An instant classic chant, levity, fun. It brings to mind the image of surrendering to the goodness coming to you.
Lift up your hands
Open your heart
Stand in the light as it shines on you
Soprano: love my whole body shakes ahhhh
I stand here in…
Alto: love breathe in breathe out you’re alive beating beating beating
your strength stand here in..
Tenor: the storm surges inside
my whole body shakes
I want to hide but I stand here
Bass: keep your heart inside
so alive beating beating beating your strength as you stand here
The triumphant chorus to Helen Yeoman's longer composition, Stronger. I imagine this could be a pretty powerful protest song. Here is a sweet rendition inside a huge cathedral.
I believe it's stronger.
I believe that love is stronger!
I believe that love is stronger!
I believe that love is stronger!
Teaching Tracks
Perhaps the most catchy ear worm of all time. This sweet and heartwarming epic song was introduced in winter '18/'19 at the CCLT reunion, and taught to about fifty song leaders and choir directors, and for the whole week long convention, we would break out into this song randomly and it was impossible not to sing along. Ellen is from the Midwest, where winter is no joke. People have always had to come together to support one another in the face of extremely harsh conditions. It has (gasp!) verses, so will be a different kind of song than Hark usually does. The tracks below go through the parts in a boiled-down way. Here is a pretty casual performance of it that Winter.
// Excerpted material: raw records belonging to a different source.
(** [chat()].  [now] and [response] are what [time.monotonic()] and
    [client.models.list()] give if they are called; [llm] is the outcome
    of [client.chat.completions.create] and of reading
    [completion.choices[0].message.content]. *)
Definition chat (body : value) (now : time) (response : listing)
    (llm : llm_call -> error + option str) (st : @app_state time) : served :=
  match payload_of body with
  | inl exc => Served (Unhandled exc) st [] false
  | inr payload =>
      let messages := get_or payload (py "messages") (PList []) in
      match temperature_of payload with
      | inl exc => Served (Unhandled exc) st [] false
      | inr temperature =>
          let requested_voice := get payload (py "voice") in
          if negb (py_truthy messages) then
            Served (ErrorReply (py "messages are required") 400) st [] false
          else
            match get_voice_info requested_voice with
            | inl exc =>
                if is_value_error exc
                then Served (ErrorReply (message exc) 400) st [] false
                else Served (Unhandled exc) st [] false
            | inr (resolved_voice, _) =>
                let '(resolved, cache, asked) :=
                  resolve_model_name (get payload (py "model")) now response
                    (models_cache st) in
                let st := AppState cache (synth_world st) in
                match resolved with
                | inl exc => Served (ErrorReply (message exc) 503) st [] asked
                | inr model_name =>
                    let call := LlmCall model_name messages temperature in
                    match llm call with
                    | inl exc =>
                        Served (ErrorReply (message exc)
                                  (if is_runtime_error exc then 503 else 500))
                               st [call] asked
                    | inr answer =>
                        let content := default [] (given answer) in
                        match synthesize_audio (PStr content) (PStr resolved_voice)
                                (synth_world st) with
                        | (inl exc, w) =>
                            Served (synthesis_error exc) (AppState cache w) [call] asked
                        | (inr (audio_b64, resolved_voice), w) =>
                            Served (ChatReply content audio_b64 model_name resolved_voice)
                                   (AppState cache w) [call] asked
                        end
                    end
                end
            end
      end
  end.

(** [tts()] *)
Definition tts (body : value) (st : @app_state time) : served :=
  match payload_of body with
  | inl exc => Served (Unhandled exc) st [] false
  | inr payload =>
      let text := get_or payload (py "text") (PStr []) in
      let voice := get payload (py "voice") in
      match synthesize_audio text voice (synth_world st) with
      | (inl exc, w) =>
          Served (synthesis_error exc) (AppState (models_cache st) w) [] false
      | (inr (audio_b64, resolved_voice), w) =>
          Served (TtsReply audio_b64 resolved_voice) (AppState (models_cache st) w)
                 [] false
      end
  end.

(** **** The ways a synthesis request fails *)

(** The request is refused before anything is done: the voice does not
    resolve (or is not a [str]), or the text is not a [str], or it is
    blank. *)
Definition bad_input (text voice_name : value) (e : error) : Prop :=
  get_voice_info voice_name = inl e
  \/ exists voice l,
       get_voice_info voice_name = inr (voice, l)
       /\ (clean_text_of text = inl e
           \/ exists clean_text,
                clean_text_of text = inr clean_text /\ truthy clean_text = false
                /\ e = ValueError (py "No text provided to synthesize.")).

(** The constructor raised [e], on the first lookup or on the one of the
    retry: [e] leaves [synthesize_audio] as it is, after no call of the
    engine or after the one that failed, and no pipeline is cached for
    the language. *)
Definition constructor_failed (text voice_name : value) (w w' : world) (e : error)
    : Prop :=
  exists voice l clean_text new,
    get_voice_info voice_name = inr (voice, l)
    /\ clean_text_of text = inr clean_text /\ truthy clean_text = true
    /\ trace w' = trace w ++ new
    /\ pipelines w' !! l = None
    /\ construct w' l = Some e
    /\ (engine_calls new = []
        \/ exists p1 exc1,
             engine_calls new = [p1]
             /\ collect engine audio_to_wav_base64 p1 clean_text voice = inl exc1).

(** The engine failed on both attempts: [e] is the [RuntimeError] that
    names the voice and carries the exception of the second attempt; it
    was logged last, and no pipeline is cached for the language. *)
Definition engine_failed_twice (text voice_name : value) (w w' : world) (e : error)
    : Prop :=
  exists voice l clean_text new exc,
    get_voice_info voice_name = inr (voice, l)
    /\ clean_text_of text = inr clean_text /\ truthy clean_text = true
    /\ trace w' = trace w ++ new
    /\ pipelines w' !! l = None
    /\ e = RuntimeError (tts_failed voice (message exc)) (Some exc)
    /\ length (engine_calls new) = 2%nat
    /\ last new = Some (EvLog (tts_failed voice (message exc))).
This is my Summer song I sing in winter
helps me remember not to feel bitter
when all my travelling gets to unraveling
plans I made weeks ahead turn into flu in bed
that's when I turn to you, wondering what to do
you start to sing this song and I start to sing along...
Yesterday's news was rough, then there's the weather
but we have light enough when we're together
the days they are shorter now, years they are flying
here's how we save it all, there's no denying...
This is our Summer song, sing to remember
the light here inside of us, fearless and tender
there will be darker times, there will be lighter
but here we are tonight, what could be brighter?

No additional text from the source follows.